Probing cosmic ray ion acceleration with radio-submm and gamma-ray emission from interaction-powered supernovae

The optical and near-IR emission from some classes of supernovae (SNe), including Type IIn and possibly some super-luminous SNe, is likely powered by a collision between the SN ejecta and dense circumstellar material (CSM). We argue that for a range of CSM masses and their radii, a collisionless shock can form, allowing for efficient cosmic ray (CR) acceleration. We show that pp collisions between these newly accelerated CRs and the CSM leads to not only gamma rays but also secondary electrons and positrons that radiate synchrotron photons in the high-frequency radio bands.
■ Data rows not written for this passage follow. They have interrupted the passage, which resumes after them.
(** While the receiver lives, a step of the worker moves its messages to the channel. *)
Lemma worker_sends w w' sent :
  start_challenge_handler false w = Some (w', sent) -> worker_messages w = sent ++ worker_messages w'.
Proof.
  destruct w as [[f d|[auths|e] v r next]|t p v r next|t p v r next|r next|r|]; simpl; try by intros [= <- <-].
  - destruct auths as [|[t p] auths]; simpl; intros [= <- <-]; [done|]. by rewrite order_messages_challenged.
  - destruct v as [[]|e]; by intros [= <- <-].
  - destruct r as [[]|e]; by intros [= <- <-].
Qed.

(** A worker with nothing left to send sends nothing. *)
Lemma worker_silent b w w' sent :
  worker_messages w = [] -> start_challenge_handler b w = Some (w', sent) -> sent = [] /\ worker_messages w' = [].
Proof.
  destruct w as [[f d|[auths|e] v r next]|t p v r next|t p v r next|r next|r|]; simpl; try done.
  - destruct auths as [|[t p] auths]; simpl; [by intros _ [= <- <-]|]. by rewrite order_messages_challenged.
  - destruct v as [[]|e]; [|done]. by intros Hm [= <- <-].
  - destruct r as [[]|e]; [|done]. by intros Hm [= <- <-].
Qed.

(** The result is the last message. *)
Lemma order_messages_right ord seen r rest :
  order_messages ord = seen ++ Right r :: rest -> order_result ord = Returned r /\ rest = [].
Proof.
  unfold order_messages. generalize (order_challenges ord) as cs. intros cs. revert seen.
  induction cs as [|[t p] cs IH]; intros seen; simpl.
  - destruct (order_result ord) as [r'|]; simpl; [|by destruct seen].
    destruct seen as [|m seen]; simpl; [by intros [= -> <-]|]. by destruct seen.
  - destruct seen as [|m seen]; simpl; [done|]. intros [= _ Heq]. by eapply IH.
Qed.

Lemma order_messages_left ord seen t p rest :
  order_messages ord = seen ++ Left t p :: rest -> (t, p) ∈ order_challenges ord.
Proof.
  intros Heq. assert (Left t p ∈ order_messages ord) as Hin by (rewrite Heq; set_solver).
  unfold order_messages in Hin. apply elem_of_app in Hin as [([t' p'] & [= -> ->] & Hin)%list_elem_of_fmap|Hin]; [done|].
  destruct (order_result ord); simpl in Hin; [by apply list_elem_of_singleton in Hin|by apply elem_of_nil in Hin].
Qed.

Lemma order_messages_no_right ord :
  (forall r, Right r ∉ order_messages ord) -> order_result ord = Panic.
Proof.
  unfold order_messages. destruct (order_result ord) as [r|]; [|done]. intros Hno. destruct (Hno r).
  apply elem_of_app. right. by left.
Qed.

(** ** Challenges during and after the dialogue *)
Definition fresh (self : AcmeHandler) (t : string) : Prop := t ∉ token <$> challenges self.

Lemma fresh_search self t : fresh self t -> Forall (fun c => bool_decide (token c = t) = false) (challenges self).
Proof.
  intros Hf. apply Forall_forall. intros c Hc. apply bool_decide_eq_false. intros <-. apply Hf.
  by apply list_elem_of_fmap_2.
Qed.

Lemma get_proof_add_fresh self t p :
  fresh self t -> get_proof_for_challenge (add_challenge self t p) t = Some p.
Proof.
  intros Hf. unfold get_proof_for_challenge. simpl.
  rewrite (proj2 (iter_find_Some _ _ {| token := t; proof := p |})); [done|].
  exists (challenges self), []. split; [done|]. split; [by apply bool_decide_eq_true|by apply fresh_search].
Qed.

Lemma get_proof_add_ne self t t' p :
  t <> t' -> get_proof_for_challenge (add_challenge self t p) t' = get_proof_for_challenge self t'.
Proof.
  intros Hne. unfold get_proof_for_challenge. simpl. f_equal.
  induction (challenges self) as [|c l IH]; simpl; [by rewrite bool_decide_eq_false_2|]. by rewrite IH.
Qed.

Lemma remove_add_fresh self t p : fresh self t -> remove_challenge (add_challenge self t p) t = self.
Proof.
  intros Hf%fresh_search. unfold remove_challenge, add_challenge. simpl.
  assert (position (fun c => bool_decide (token c = t)) (challenges self ++ [{| token := t; proof := p |}])
          = Some (length (challenges self))) as ->.
  { induction Hf as [|c l Hc Hl IH]; simpl; [by rewrite bool_decide_eq_true_2|]. by rewrite Hc, IH. }
  rewrite delete_middle, app_nil_r. by destruct self.
Qed.

Section Schedules.
Context (self : AcmeHandler) (ord : AcmeOrder).
Context (Hfresh : Forall (fun c => fresh self c.1) (order_challenges ord)).

(** What is still to be processed, in order. *)
Definition in_hand (r : Receiver) : list message := match r with Matching m => [m] | _ => [] end.

Definition pending (d : Dialogue) : list message :=
  in_hand (d_receiver d) ++ d_channel d ++ worker_messages (d_worker d).

(** The receiver works through the messages of the order; between two of them the
    challenges are the old ones and the one of the last message. *)
Definition dialogue_ok (d : Dialogue) : Prop :=
  match d_receiver d with
  | Receiving None => d_handler d = self /\ pending d = order_messages ord
  | Receiving (Some t) => exists p seen, d_handler d = add_challenge self t p /\
      order_messages ord = seen ++ Left t p :: pending d
  | Matching _ => d_handler d = self /\ exists seen, order_messages ord = seen ++ pending d
  | Finished (Returned r) => d_handler d = self /\ order_result ord = Returned r /\ pending d = []
  | Finished Panic => order_result ord = Panic /\ pending d = [] /\
      (d_handler d = self \/ exists t p, (t, p) ∈ order_challenges ord /\ d_handler d = add_challenge self t p)
  end.

Lemma challenge_fresh t p : (t, p) ∈ order_challenges ord -> fresh self t.
Proof. rewrite Forall_forall in Hfresh. apply (Hfresh (t, p)). Qed.

Lemma worker_next_ok d d' : worker_next d = Some d' -> dialogue_ok d -> dialogue_ok d'.
Proof.
  unfold worker_next. destruct (start_challenge_handler _ _) as [[w sent]|] eqn:E; [|done]. intros [= <-].
  assert (is_finished (d_receiver d) = false ->
    pending {| d_worker := w; d_channel := d_channel d ++ sent; d_receiver := d_receiver d; d_handler := d_handler d |}
    = pending d) as Hp.
  { intros Hf. rewrite Hf in E. apply worker_sends in E. unfold pending. simpl. by rewrite E, <-!app_assoc. }
  unfold dialogue_ok. simpl. destruct (d_receiver d) as [[t|]|m|[r|]] eqn:Er; simpl in *; rewrite ?Hp by done; [done..| |].
  all: assert (forall d0, d_receiver d0 = d_receiver d -> pending d = [] -> d_channel d0 = d_channel d ++ sent ->
    d_worker d0 = w -> pending d0 = []) as Hnil.
  1,3: unfold pending; intros d0 Hr Hd Hc Hw; rewrite Hr, Hc, Hw, Er in *; simpl in *;
       apply app_nil in Hd as [Hd1 Hd2]; rewrite Hd1; destruct (worker_silent true _ _ _ Hd2 E) as [-> ->]; done.
  - intros (-> & -> & Hd). split_and!; [done..|]. by apply Hnil.
  - intros (-> & Hd & Hh). split_and!; [done| |done]. by apply Hnil.
Qed.

Lemma challenge_loop_ok d d' : challenge_loop d = Some d' -> dialogue_ok d -> dialogue_ok d'.
Proof.
  destruct d as [w ch rec h]. unfold challenge_loop, dialogue_ok, pending. simpl.
  destruct rec as [added|[t p|cert]|o]; simpl; [|intros [= <-]; simpl..|done].
  - destruct ch as [|m ch].
    + destruct w; try done. intros [= <-]. simpl. destruct added as [t|].
      * intros (p & seen & -> & Heq). split; [|split; [done|right]].
        -- apply order_messages_no_right. intros r Hin. rewrite Heq in Hin.
           apply elem_of_app in Hin as [Hin|Hin]; [|by apply list_elem_of_singleton in Hin].
           apply list_elem_of_split in Hin as (s1 & s2 & ->). rewrite <-app_assoc in Heq.
           by apply order_messages_right in Heq as [_ ?%app_nil]; naive_solver.
        -- exists t, p. split; [|done]. by eapply order_messages_left.
      * intros [-> Heq]. split; [|auto]. apply order_messages_no_right. intros r. rewrite <-Heq. apply not_elem_of_nil.
    + intros [= <-]. simpl. destruct added as [t|]; [|intros [-> Heq]; split; [done|]; by exists []].
      intros (p & seen & -> & Heq). split.
      * apply remove_add_fresh. by eapply challenge_fresh, order_messages_left.
      * exists (seen ++ [Left t p]). by rewrite <-app_assoc.
  - intros [-> [seen Heq]]. exists p, seen. done.
  - intros [-> [seen Heq]]. split; [done|]. by apply order_messages_right in Heq.
Qed.

Lemma dialogue_reachable_ok d : rtc dialogue_step (dialogue_start self ord) d -> dialogue_ok d.
Proof.
  apply (rtc_ind_r dialogue_ok); [done|].
  intros d1 d2 _ [? ? Hn|? ? Hn] Hok; [by eapply worker_next_ok|by eapply challenge_loop_ok].
Qed.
Our estimates imply that various facilities including the Jansky Very Large Array (and the Atacama Large Millimeter/submillimetre Array (ALMA) may observe such SNe at Gpc distances by followup observations in months-to-years, although the detectability strongly depends on the CSM density as well as observed frequency. Detecting this signal would give us a unique probe of CR acceleration at early times, and even non-detections can put interesting limits on the possibility of CR ion acceleration. Following our previous work, we also show that GeV gamma rays can escape from the system without severe attenuation, encouraging point-source and stacking analyses with Fermi. We provide recipes for diagnosing interaction-powered SN scenario with multi-messenger (neutrino and gamma-ray) observations.